Here's Why Actively Managed High-Yield Bond Funds Beat ETFs
NEW YORK (TheStreet) -- Investors have poured nearly $9 billion into high-yield exchange-traded funds since the start of 2013. According to Gershon Distenfeld, director of high yield at AllianceBernstein, they'd have made more money using actively managed bond funds.
"The numbers tell the whole story. You don't have to give fancy arguments. These things have been around for almost a decade and they have well underperformed the average active manager," said Distenfeld.
According to Distenfeld's numbers, since the start of 2008, shortly after their inception, the two largest ETFs -- iShares iBoxx $ High Yid Corp Bond (HYG) - Get Report and SPDR Barclays Capital High Yield Bond ETF (JNK) - Get Report -- delivered annualized returns of 6.2% and 6%, respectively, well short of the 8.3% annualized return for the Barclays U.S. Corporate High-Yield Index. He adds that the top 20% of active high-yield mangers, as rated by Lipper, have also comfortably outperformed these two ETFs and have done it with lower volatility, as measured by risk-adjusted returns, and are not really much cheaper than active funds.
"The management fees are slightly lower. They are not the few basis points you find in the equity world.
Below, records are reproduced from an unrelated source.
(** [k] is [k0] with gates [f] set. *)
Definition gates_set (p : Z) (k0 : kernel) (f : Z -> option Handler) (k : kernel) : Prop :=
  k = with_ram (ram k) k0 /\ (ram_ok (ram k0) -> ram_ok (ram k)) /\
  (forall q, q < p \/ p + 4096 <= q -> rb (ram k) q = rb (ram k0) q) /\
  forall j, 0 <= j < 256 -> gate_at (ram k) (p + 16 * j) =
    match f j with
    | Some h => mkGate (u64 (handler_address h)) 8 0 0x8E
    | None => gate_at (ram k0) (p + 16 * j)
    end.

Lemma set_gate_step p k0 f k n h :
  idt_window p -> 0 <= n < 256 -> gates_set p k0 f k ->
  exists k', x86IDTSetGate n (handler_address h) 0x08 0x8E k = Ok () k' /\
    gates_set p k0 (fun j => if j =? n then Some h else f j) k'.
Proof.
  intros W Hn (Hk & Hm & Hfr & Hg).
  destruct (x86IDTSetGate_ok p n (handler_address h) 8 0x8E k W Hn) as (m & E & Hm' & Hfr' & Hg').
  eexists. split; [exact E|]. split; [|split; [|split]]; rewrite ?ram_with_ram.
  - rewrite Hk. by rewrite with_ram_with_ram.
  - auto.
  - intros q Hq. by rewrite Hfr', Hfr.
  - intros j Hj. rewrite Hg' by done. destruct (j =? n); [done|]. by apply Hg.
Qed.

Lemma gates_ext p k0 f g k :
  (forall j, 0 <= j < 256 -> f j = g j) -> gates_set p k0 f k -> gates_set p k0 g k.
Proof. intros H (Hk & Hm & Hfr & Hg). split; [done|]. split; [done|]. split; [done|]. intros j Hj. by rewrite <- H, Hg. Qed.

Lemma set_gates_loop p k0 f k lo hi h :
  idt_window p -> 0 <= lo <= hi -> hi <= 256 -> gates_set p k0 f k ->
  exists i k', for_lt 64 hi 1 (fun i => x86IDTSetGate i (handler_address h) 0x08 0x8E) lo k = Ok i k' /\
    gates_set p k0 (fun j => if (lo <=? j) && (j <? hi) then Some h else f j) k'.
Proof.
  intros W Hlo Hhi Hk.
  destruct (for_lt_total 64 hi 1 (fun i => x86IDTSetGate i (handler_address h) 0x08 0x8E)
    (fun i k' => i <= hi /\ gates_set p k0 (fun j => if (lo <=? j) && (j <? i) then Some h else f j) k') lo k)
    as (i & k' & E & (Hle & HI) & _ & Hge & _); [lia..| | |].
  - intros i k1 Hi [_ Hk1]. destruct (set_gate_step p k0 _ k1 i h W ltac:(lia) Hk1) as (k2 & E & Hk2).
    exists k2. split; [done|]. split; [lia|]. eapply gates_ext; [|exact Hk2]. intros j Hj. simpl.
    bdestr; simpl; lia || done.
  - split; [lia|]. eapply gates_ext; [|exact Hk]. intros j Hj. simpl. bdestr; simpl; lia || done.
  - exists i, k'. by replace i with hi in * by lia.
Qed.

Lemma x86SetupIDTEntries_ok (p : Z) (k : kernel) :
  idt_window p ->
  exists k', x86SetupIDTEntries k = Ok () k' /\ gates_set p k vector_handler k' /\
    (forall n, 0 <= n < 256 -> vector_handler n = None <-> n = 255).
Proof.
  intros W.
  assert (gates_set p k (fun _ => None) k) as H0 by (split; [by rewrite with_ram_id|done]).
  destruct (set_gates_loop p k _ k 0 255 H_GenericHandler W ltac:(lia) ltac:(lia) H0) as (i1 & k1 & E1 & H1).
  destruct (set_gates_loop p k _ k1 0x28 0x30 H_GenericHandlerPIC2 W ltac:(lia) ltac:(lia) H1) as (i2 & k2 & E2 & H2).
  destruct (set_gate_step p k _ k2 0x00 H_DivideByZero W ltac:(lia) H2) as (k3 & E3 & H3).
  destruct (set_gate_step p k _ k3 0x08 H_DoubleFaultHandler W ltac:(lia) H3) as (k4 & E4 & H4).
  destruct (set_gate_step p k _ k4 0x0e H_PageFaultHandler W ltac:(lia) H4) as (k5 & E5 & H5).
  destruct (set_gate_step p k _ k5 0x20 H_PITHandler W ltac:(lia) H5) as (k6 & E6 & H6).
  destruct (set_gate_step p k _ k6 0x21 H_PS2KeyboardHandler W ltac:(lia) H6) as (k7 & E7 & H7).
  destruct (set_gate_step p k _ k7 0x2C H_PS2KeyboardHandler W ltac:(lia) H7) as (k8 & E8 & H8).
  exists k8. split; [|split].
  - unfold x86SetupIDTEntries. kstep E1. kstep E2. kstep E3. kstep E4. kstep E5. kstep E6. by kstep E7.
  - eapply gates_ext; [|exact H8]. intros j Hj. unfold vector_handler. simpl. bdestr; simpl; lia || done.
  - intros n Hn. unfold vector_handler. bdestr; simpl; split; lia || done.
Qed.

(** [x86SetupIDTEntries] sends every vector from 0 to 254 to its handler,
    through a present 64-bit interrupt gate of ring 0 with the kernel's code
    selector, and writes no other memory; vector 255 is left as it was. *)
Theorem x86SetupIDTEntries_gates (p : Z) (k : kernel) :
  idt_window p ->
  exists k', x86SetupIDTEntries k = Ok () k' /\ gates_set p k vector_handler k' /\
    (forall n, 0 <= n < 256 -> vector_handler n = None <-> n = 255).
Proof. apply x86SetupIDTEntries_ok. Qed.

End Theorems.

(** ** Witnesses *)

Definition sample_tables : DescriptorTables := mkTables 0x5000 0x8000.

Definition sample_handlers : HandlerAddresses := fun h =>
  0xFFFFFF8000100000 + 64 * match h with
  | H_DivideByZero => 0 | H_GenericHandler => 1 | H_GenericHandlerPIC2 => 2
  | H_DoubleFaultHandler => 3 | H_PageFaultHandler => 4 | H_PITHandler => 5
  | H_PS2KeyboardHandler => 6
  end.

Lemma x86InitializeGDT_table_witness :
  exists k', x86InitializeGDT (AS := boot_space) (DT := sample_tables) kernel0 = Ok () k' /\
    rdn 8 (ram k') 0x5008 = 0x00A09A0000000000 /\ gdtp k' = mkDescPointer 39 0x5000.
Proof.
  destruct (x86InitializeGDT_table (AS := boot_space) (DT := sample_tables) 0x5000 kernel0)
    as (k' & E & Hm & Hp & _); [apply (boot_window_low 0x5000 40); lia|].
  exists k'. split; [exact E|]. split; [|exact Hp]. rewrite Hm. vm_compute. reflexivity.
Defined.

Lemma x86SetupIDTEntries_gates_witness :
  exists k', x86SetupIDTEntries (AS := boot_space) (DT := sample_tables) (HA := sample_handlers) kernel0
      = Ok () k' /\
    gate_at (ram k') (0x8000 + 16 * 14) = mkGate (0xFFFFFF8000100000 + 256) 8 0 0x8E.
Proof.
  destruct (x86SetupIDTEntries_gates (AS := boot_space) (DT := sample_tables) (HA := sample_handlers)
    0x8000 kernel0) as (k' & E & (_ & _ & _ & Hg) & _); [apply (boot_window_low 0x8000 4096); lia|].
  exists k'. split; [exact E|]. rewrite (Hg 14) by lia. reflexivity.
Defined.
They are 40 and 50 basis point fees, but again, the numbers tell the whole story. Over eight years they have underperformed a high yield index by about 200 basis points and some of the top-tier managers by 300 or 400 basis points."
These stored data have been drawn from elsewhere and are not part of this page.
(* ===== verification/Multiboot.v ===== *)
(** * The multiboot entry ([kern/entry/mb2entry.c])

    [kern_init] walks the list of tags the boot loader left in memory: it
    picks up the strings, turns the memory map into boot memory ranges behind
    the kernel's image, and finds the framebuffer; then it sets up the console,
    looks at the processor and starts the kernel. *)

From S2P Require Import Prelude Machine Status MemFuncs BinFuncs Strings Vga Heap Pmm Paging Print Serial Stop Descriptors Interrupts Startup.

(** ** Layouts ([multiboot2.h]) *)

Definition MULTIBOOT_TAG_TYPE_END : Z := 0x00.
Definition MULTIBOOT_TAG_TYPE_CMD_LINE : Z := 0x01.
Definition MULTIBOOT_TAG_TYPE_BOOT_LOADER : Z := 0x02.
Definition MULTIBOOT_TAG_TYPE_MEM_MAP : Z := 0x06.
Definition MULTIBOOT_TAG_TYPE_FRAME_BUFFER : Z := 0x08.
Definition MULTIBOOT_FRAMEBUFFER_TYPE_EGA_TEXT : Z := Z.shiftl 1 1.

Definition E820_MEMORY_TYPE_FREE : Z := 0x01.
Definition E820_MEMORY_TYPE_RESERVED : Z := 0x02.
Definition E820_MEMORY_TYPE_ACPI : Z := 0x03.
Definition E820_MEMORY_TYPE_NVS : Z := 0x04.

Definition multiboot_tag_type : Z := 0.
Definition multiboot_tag_size : Z := 4.
Definition multiboot_tag_string_string : Z := 8.
Definition multiboot_tag_mmap_entry_size : Z := 8.
Definition multiboot_tag_mmap_entries : Z := 16.
Definition multiboot_mmap_entry_addr : Z := 0.
Definition multiboot_mmap_entry_len : Z := 8.
Definition multiboot_mmap_entry_type : Z := 16.
Definition multiboot_mmap_entry_zero : Z := 20.
Definition sizeof_multiboot_mmap_entry : Z := 24.
Definition framebuffer_addr : Z := 8.
Definition framebuffer_width : Z := 20.
Definition framebuffer_height : Z := 24.
Definition framebuffer_bpp : Z := 28.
Regarding Carl Icahn's public statements that high-yield ETFs are dangerous due to their illiquidity and could cause a wider market meltdown, Distenfeld said the billionaire investor is likely not a fan of high-yield right now, no matter the vehicle.
"There are definitely benefits. They can add liquidity to the market. They can be used to hedge portfolios. There are some good uses of ETFs," said Distenfeld.
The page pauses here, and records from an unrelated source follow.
(** The processor pushes an error code with these vectors; the handlers are
    declared without one, so that one that returns would return to it. *)
Definition error_code (n : Z) : bool := existsb (Z.eqb n) [8; 10; 11; 12; 13; 14; 17; 21; 29; 30].

(** The vectors a run may take: all that have a gate, but for those above
    whose handler returns. *)
Definition taken (n : Z) : Prop := 0 <= n < 255 /\ (error_code n = true -> n = 8 \/ n = 14).

(** Where the foreground is: before the prompt, in the shell's loop, in the
    loop that ends [KiSystemStartup]; stopped by [KiStopError]; or at an access
    that is not mapped. *)
Inductive control :=
| CPrompt
| CReading (Index : Z)
| CIdle
| CStopped (st : Z)
| CCrashed.

Definition live (c : control) : bool :=
  match c with CPrompt | CReading _ | CIdle => true | _ => false end.

Definition settle (o : outcome control) : control * kernel :=
  match o with
  | Ok c k => (c, k)
  | Halted st k => (CStopped st, k)
  | Fault k | Spin k => (CCrashed, k)
  end.

Inductive event := EvRun | EvInterrupt (n : Z).

Section Dispatch.
Context `{AS : AddrSpace} `{DV : Device} `{FW : KrnlFirmwareFunctions} `{LT : Literals} `{FB : FormatBuffer}
  `{SR : StopRegisters} `{HA : HandlerAddresses} `{SA : StartupAddresses}.

(** The local array of the keyboard's handler. *)
Variable Buffer : Z.

Definition handler_code (h : Handler) : K () :=
  match h with
  | H_DivideByZero => DivideByZero
  | H_GenericHandler => GenericHandler
  | H_GenericHandlerPIC2 => GenericHandlerPIC2
  | H_DoubleFaultHandler => DoubleFaultHandler
  | H_PageFaultHandler => PageFaultHandler
  | H_PITHandler => PITHandler
  | H_PS2KeyboardHandler => PS2KeyboardHandler Buffer
  end.

(** What the processor does with vector [n]: it reads the gate from the table
    its register points to, and goes to the code at the gate's address.  A
    vector past the end of the table, a gate that is not present and an
    address where no handler is are faults. *)
Definition fetch_gate (n : Z) : K gate :=
  r ← gets idtp;
  if dp_Limit r <? 16 * n + 15 then fault
  else
    let a := dp_Base r + 16 * n in
    low ← loadn 2 a;
    selector ← loadn 2 (a + 2);
    ist ← loadn 1 (a + 4);
    attr ← loadn 1 (a + 5);
    middle ← loadn 2 (a + 6);
    high ← loadn 4 (a + 8);
    mret (mkGate (low + 2 ^ 16 * middle + 2 ^ 32 * high) selector ist attr).

Definition handler_at (a : Z) : option Handler :=
  List.find (fun h => u64 (handler_address h) =? a) all_handlers.

Definition deliver (n : Z) : K () :=
  g ← fetch_gate n;
  if Z.testbit (g_attr g) 7 then
    match handler_at (g_target g) with Some h => handler_code h | None => fault end
  else fault.

(** [SerialDoKShellPrompt] up to its loop. *)
Definition shell_begin : K () :=
  SerialSend COM1_PORT (lit Prompt) PromptLen ;;
  KiSetMemoryBytes CmdBuffer 0 1024 ;;
  store8 CurChar 0.

(** One operation of the foreground. *)
Definition resume (c : control) : K control :=
  match c with
  | CPrompt => shell_begin ;; mret (CReading 0)
  | CReading Index =>
      x ← kshell_loop CmdBuffer CurChar Index;
      mret (match x with inl Index' => CReading Index' | inr _ => CIdle end)
  | _ => mret c
  end.

Inductive step : control * kernel -> event -> control * kernel -> Prop :=
| st_run c k : live c = true -> step (c, k) EvRun (settle (resume c k))
| st_interrupt c k n : live c = true -> taken n ->
    step (c, k) (EvInterrupt n) (settle ((deliver n ;; mret c) k)).

(** A run, with its events in order. *)
Inductive runs (s : control * kernel) : list event -> control * kernel -> Prop :=
| rs_start : runs s [] s
| rs_step es e s1 s2 : runs s es s1 -> step s1 e s2 -> runs s (es ++ [e]) s2.

Lemma SerialDoKShellPrompt_begins k :
  SerialDoKShellPrompt CmdBuffer CurChar k = (shell_begin ;; cloop (kshell_loop CmdBuffer CurChar) 0) k.
Proof.
  unfold SerialDoKShellPrompt, shell_begin, kshell_loop. rewrite !bind_assoc. unfold mbind, K_bind.
  destruct (SerialSend _ _ _ k) as [[] k1| | |]; try done. by destruct (KiSetMemoryBytes _ _ _ k1).
Qed.

(** *** Without interrupts *)

Lemma runs_reading k0 m i k1 es k :
  runs (CPrompt, k0) es (CReading i, k) -> rounds m (kshell_loop CmdBuffer CurChar) i k = Ok (inl k1.1) k1.2 ->
  runs (CPrompt, k0) (es ++ replicate m EvRun) (CReading k1.1, k1.2).
Proof.
  revert i k es. induction m as [|m IH]; intros i k es H E.
  - injection E as <- <-. by rewrite app_nil_r.
  - cbn [rounds] in E. apply bind_ok_inv in E as ([j|[]] & k2 & E & E'); [|discriminate E'].
    change (replicate (S m) EvRun) with ([EvRun] ++ replicate m EvRun). rewrite app_assoc. apply (IH j k2); [|done].
    apply (rs_step _ _ _ _ _ H). replace (CReading j, k2) with (settle (resume (CReading i) k)); [by constructor|].
    unfold resume. by kstep E.
Qed.

(** The states of the runs without interrupts. *)
Definition undisturbed (k0 : kernel) (n : nat) (s : control * kernel) : Prop :=
  match n with
  | O => s = (CPrompt, k0)
  | S n =>
      match s.1 with
      | CPrompt => False
      | CReading i => exists kb, shell_begin k0 = Ok () kb /\
          rounds n (kshell_loop CmdBuffer CurChar) 0 kb = Ok (inl i) s.2
      | CIdle => exists kb, shell_begin k0 = Ok () kb /\
          rounds n (kshell_loop CmdBuffer CurChar) 0 kb = Ok (inr ()) s.2
      | _ => True
      end
  end.

Lemma undisturbed_step k0 n s : undisturbed k0 n s -> live s.1 = true ->
  undisturbed k0 (S n) (settle (resume s.1 s.2)).
Proof.
  destruct s as [c k]. cbn [fst snd]. intros H Hl. destruct n as [|n].
  - injection H as -> ->. cbn [resume]. unfold mbind, K_bind. destruct (shell_begin k0) as [[] kb| | |] eqn:E; try done.
    simpl. by exists kb.
  - destruct c as [|i| | |]; try done; destruct H as (kb & Eb & Er); cbn [fst snd] in Er.
    + cbn [resume]. unfold mbind at 1, K_bind at 1.
      destruct (kshell_loop CmdBuffer CurChar i k) as [[j|[]] k'| | |] eqn:E; try done;
        cbn [settle undisturbed fst snd mret K_ret]; exists kb; (split; [done|]);
        rewrite <- (Nat.add_1_r n); by apply (rounds_snoc _ _ _ _ i k).
    + exists kb. split; [done|]. cbn [fst snd]. rewrite <- (Nat.add_1_r n). by apply rounds_more.
Qed.

Lemma undisturbed_runs k0 n : forall s, runs (CPrompt, k0) (replicate n EvRun) s -> undisturbed k0 n s.
Proof.
  induction n as [|n IH]; intros s H.
  - inversion H as [|es e s1 s2 H1 H2 Ees]; [done|]. by destruct es.
  - rewrite replicate_S_end in H. inversion H as [Ees|es e s1 s2 H1 H2 Ees]; [by destruct (replicate n EvRun)|].
    subst. apply app_inj_tail in Ees as [-> ->]. inversion H2; subst. by apply (undisturbed_step k0 n (c, k)); [apply IH|].
Qed.

Lemma undisturbed_shell k k' :
  SerialDoKShellPrompt CmdBuffer CurChar k = Ok () k' <->
  exists n, Z.of_nat n <= Z.pos FUEL /\ runs (CPrompt, k) (replicate (S n) EvRun) (CIdle, k').
Proof.
  rewrite SerialDoKShellPrompt_begins. split.
  - intros H. apply bind_ok_inv in H as ([] & kb & Eb & H). apply cloop_ok_inv in H.
    apply rounds_last in H as (m & i & k1 & Hm & E1 & E2). exists (S m). split; [rewrite <- positive_nat_Z; lia|].
    assert (runs (CPrompt, k) [EvRun] (CReading 0, kb)) as H0.
    { apply (rs_step _ [] EvRun (CPrompt, k)); [constructor|].
      replace (CReading 0, kb) with (settle (resume CPrompt k)); [by constructor|]. cbn [resume]. by kstep Eb. }
    pose proof (runs_reading k m 0 (i, k1) [EvRun] kb H0 E1) as H1. cbn [fst snd] in H1.
    change (replicate (S (S m)) EvRun) with ([EvRun] ++ replicate (S m) EvRun).
    rewrite replicate_S_end, app_assoc. apply (rs_step _ _ _ _ _ H1).
    replace (CIdle, k') with (settle (resume (CReading i) k1)); [by constructor|]. cbn [resume]. by kstep E2.
  - intros (n & Hn & H). apply undisturbed_runs in H as (kb & Eb & Er). kstep Eb.
    by apply (cloop_rounds n).
Qed.

(** runs without interrupts are the program: the shell as it is written
    returns in a state exactly when the runs of its operations alone lead to
    the loop after it in that state. *)
Theorem shell_operations (k k' : kernel) :
  SerialDoKShellPrompt CmdBuffer CurChar k = Ok () k' <->
  exists n, Z.of_nat n <= Z.pos FUEL /\ runs (CPrompt, k) (replicate (S n) EvRun) (CIdle, k').
Proof. apply undisturbed_shell. Qed.
End Dispatch.

(** The timer interrupts of a run. *)
Fixpoint ticks (es : list event) : Z :=
  match es with
  | [] => 0
  | EvInterrupt n :: es => (if n =? 0x20 then 1 else 0) + ticks es
  | _ :: es => ticks es
  end.

Lemma ticks_app es es' : ticks (es ++ es') = ticks es + ticks es'.
Proof.
  induction es as [|e es IH]; [done|]. destruct e as [|n]; simpl; rewrite IH; [done|].
  by rewrite Z.add_assoc.
Qed.

(** The acknowledgements a handler ends with, newest first. *)
Definition eois (h : Handler) : list io_event :=
  match h with
  | H_PITHandler | H_PS2KeyboardHandler => [EvOut 0x20 0x20]
  | H_GenericHandlerPIC2 => [EvOut 0x20 0x20; EvOut 0xA0 0x20]
  | _ => []
  end.

Definition stops (h : Handler) : bool :=
  match h with H_DoubleFaultHandler | H_PageFaultHandler => true | _ => false end.

(** ** What the interrupts find *)

Section Running.
Context {AS : AddrSpace} {DV : Device} {LT : Literals} {FB : FormatBuffer} {PA : PrintArea}
  {SR : StopRegisters} {DT : DescriptorTables} {HA : HandlerAddresses} {SA : StartupAddresses}.
Variables (fb pa : Z).
Hypothesis G : geometry fb pa 80 25.

#[local] Existing Instance FirmwareFuncs.
#[local] Instance running_laws : FirmwareLaws FirmwareFuncs := console_laws fb pa 80 25 G.
Hypothesis BO : buffer_ok.

(** The literals of the shell and of the handlers. *)
Definition run_messages : list string := handler_messages ++ [Prompt] ++ stop_literals.

Definition bit (v : Z) : Prop := v = 0 \/ v = 1.

Definition modifiers_ok (c : PS2KeyboardContext) : Prop := bit (ShiftModifier c) /\ bit (CapsLock c).

(** Where the table, the shell's buffer and its local, and the local of the
    keyboard's handler are. *)
Variables (Buffer p pc pcc pb : Z) (k0 : kernel).

(** The machine a run starts from.  The keyboard sends codes of the map only:
    the handler reads past its end for the others. *)
Record run_ready : Prop := mkRunReady {
  rr_printable : printable run_messages k0;
  rr_keymap : keymap_ok k0;
  rr_buffer : window CmdBuffer pc 1024 /\ forall q, pc <= q < pc + 1024 -> scratch q;
  rr_char : window CurChar pcc 1 /\ scratch pcc;
  rr_local : Buffer <> NULL /\ window Buffer pb 2 /\ scratch pb /\ scratch (pb + 1) /\
    (pb + 2 <= bp \/ bp + 22 <= pb);
  rr_table : idt_window p /\ idt_ready (ram k0) p /\ idtp k0 = mkDescPointer 4095 IDT /\
    forall q, p <= q < p + 4096 -> ~ fw_mem q /\ ~ in_buf q;
  rr_handlers : forall h h', u64 (handler_address h) = u64 (handler_address h') -> h = h';
  rr_timer : 0 <= timer k0 < 16;
  rr_modifiers : modifiers_ok (kbd k0);
  rr_codes : forall t, u8 (dev_in8 t 0x60) mod 128 < 84;
}.
Hypothesis RR : run_ready.

(** What every state of a run shares with the first: all memory but the
    console's, the printing's and the shell's; and the statics of the memory
    manager, the heap and the tables. *)
Record running (k : kernel) : Prop := mkRunning {
  rn_held : held true k0 k;
  rn_mms : mms k = mms k0;
  rn_heap : heap k = heap k0;
  rn_gdtp : gdtp k = gdtp k0;
  rn_idtp : idtp k = idtp k0;
  rn_timer : 0 <= timer k < 16;
  rn_modifiers : modifiers_ok (kbd k);
}.

Lemma running_start : running k0.
Proof using RR. destruct RR as [[Hi _ _] _ _ _ _ _ _ Ht Hm _]. by constructor. Qed.

Lemma running_others k k' : running k -> held true k0 k' -> others k' = others k -> running k' /\ timer k' = timer k.
Proof using.
  intros [Hh E1 E2 E3 E4 E5 E6] Hh' Ho. unfold others in Ho. injection Ho as O1 O2 O3 O4 O5 O6 _ _ _.
  split; [|congruence]. constructor; try congruence; by rewrite ?O3, ?O4.
Qed.

Lemma running_quiet k k' : running k -> quiet k k' -> running k' /\ timer k' = timer k.
Proof using.
  intros Hr Hq. apply (running_others k); [done| |apply Hq]. apply (held_quiet _ k); [apply Hr|done].
Qed.

Lemma running_trace k t : running k -> running (with_trace t k) /\ timer (with_trace t k) = timer k.
Proof using.
  intros Hr. apply (running_others k); [done| |by destruct k].
  apply (held_change _ _ k); [apply Hr|by destruct k..].
Qed.

(** Writes to the shell's memory. *)
Lemma running_scratch k m t :
  running k -> ram_ok m -> (forall q, ~ scratch q -> rb m q = rb (ram k) q) ->
  running (with_ram m (with_trace t k)) /\ timer (with_ram m (with_trace t k)) = timer k.
Proof using.
  intros Hr Hm Hf. apply (running_others k); [done| |by destruct k].
  apply (held_trans _ _ k); [apply Hr|]. split.
  - apply (fw_frame k); [apply Hr|by rewrite ram_with_ram|by destruct k..].
  - intros q _ Hb. rewrite ram_with_ram. apply Hf. intros Hs. apply Hb; [done|by right].
Qed.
Current valuation of high yield bonds remain reasonable despite the fact that the market is getting later into the credit cycle. Relative to the rest of fixed income, he said high yield bonds are definitely worth owning as long as investors don't stretch too far for yield. Furthermore, he said worries that the sector will be brought down by a wave of energy issue defaults are overblown.
"We think defaults outside of energy are going to end up being lower than they otherwise would have because oil has fallen so much," said Distenfeld.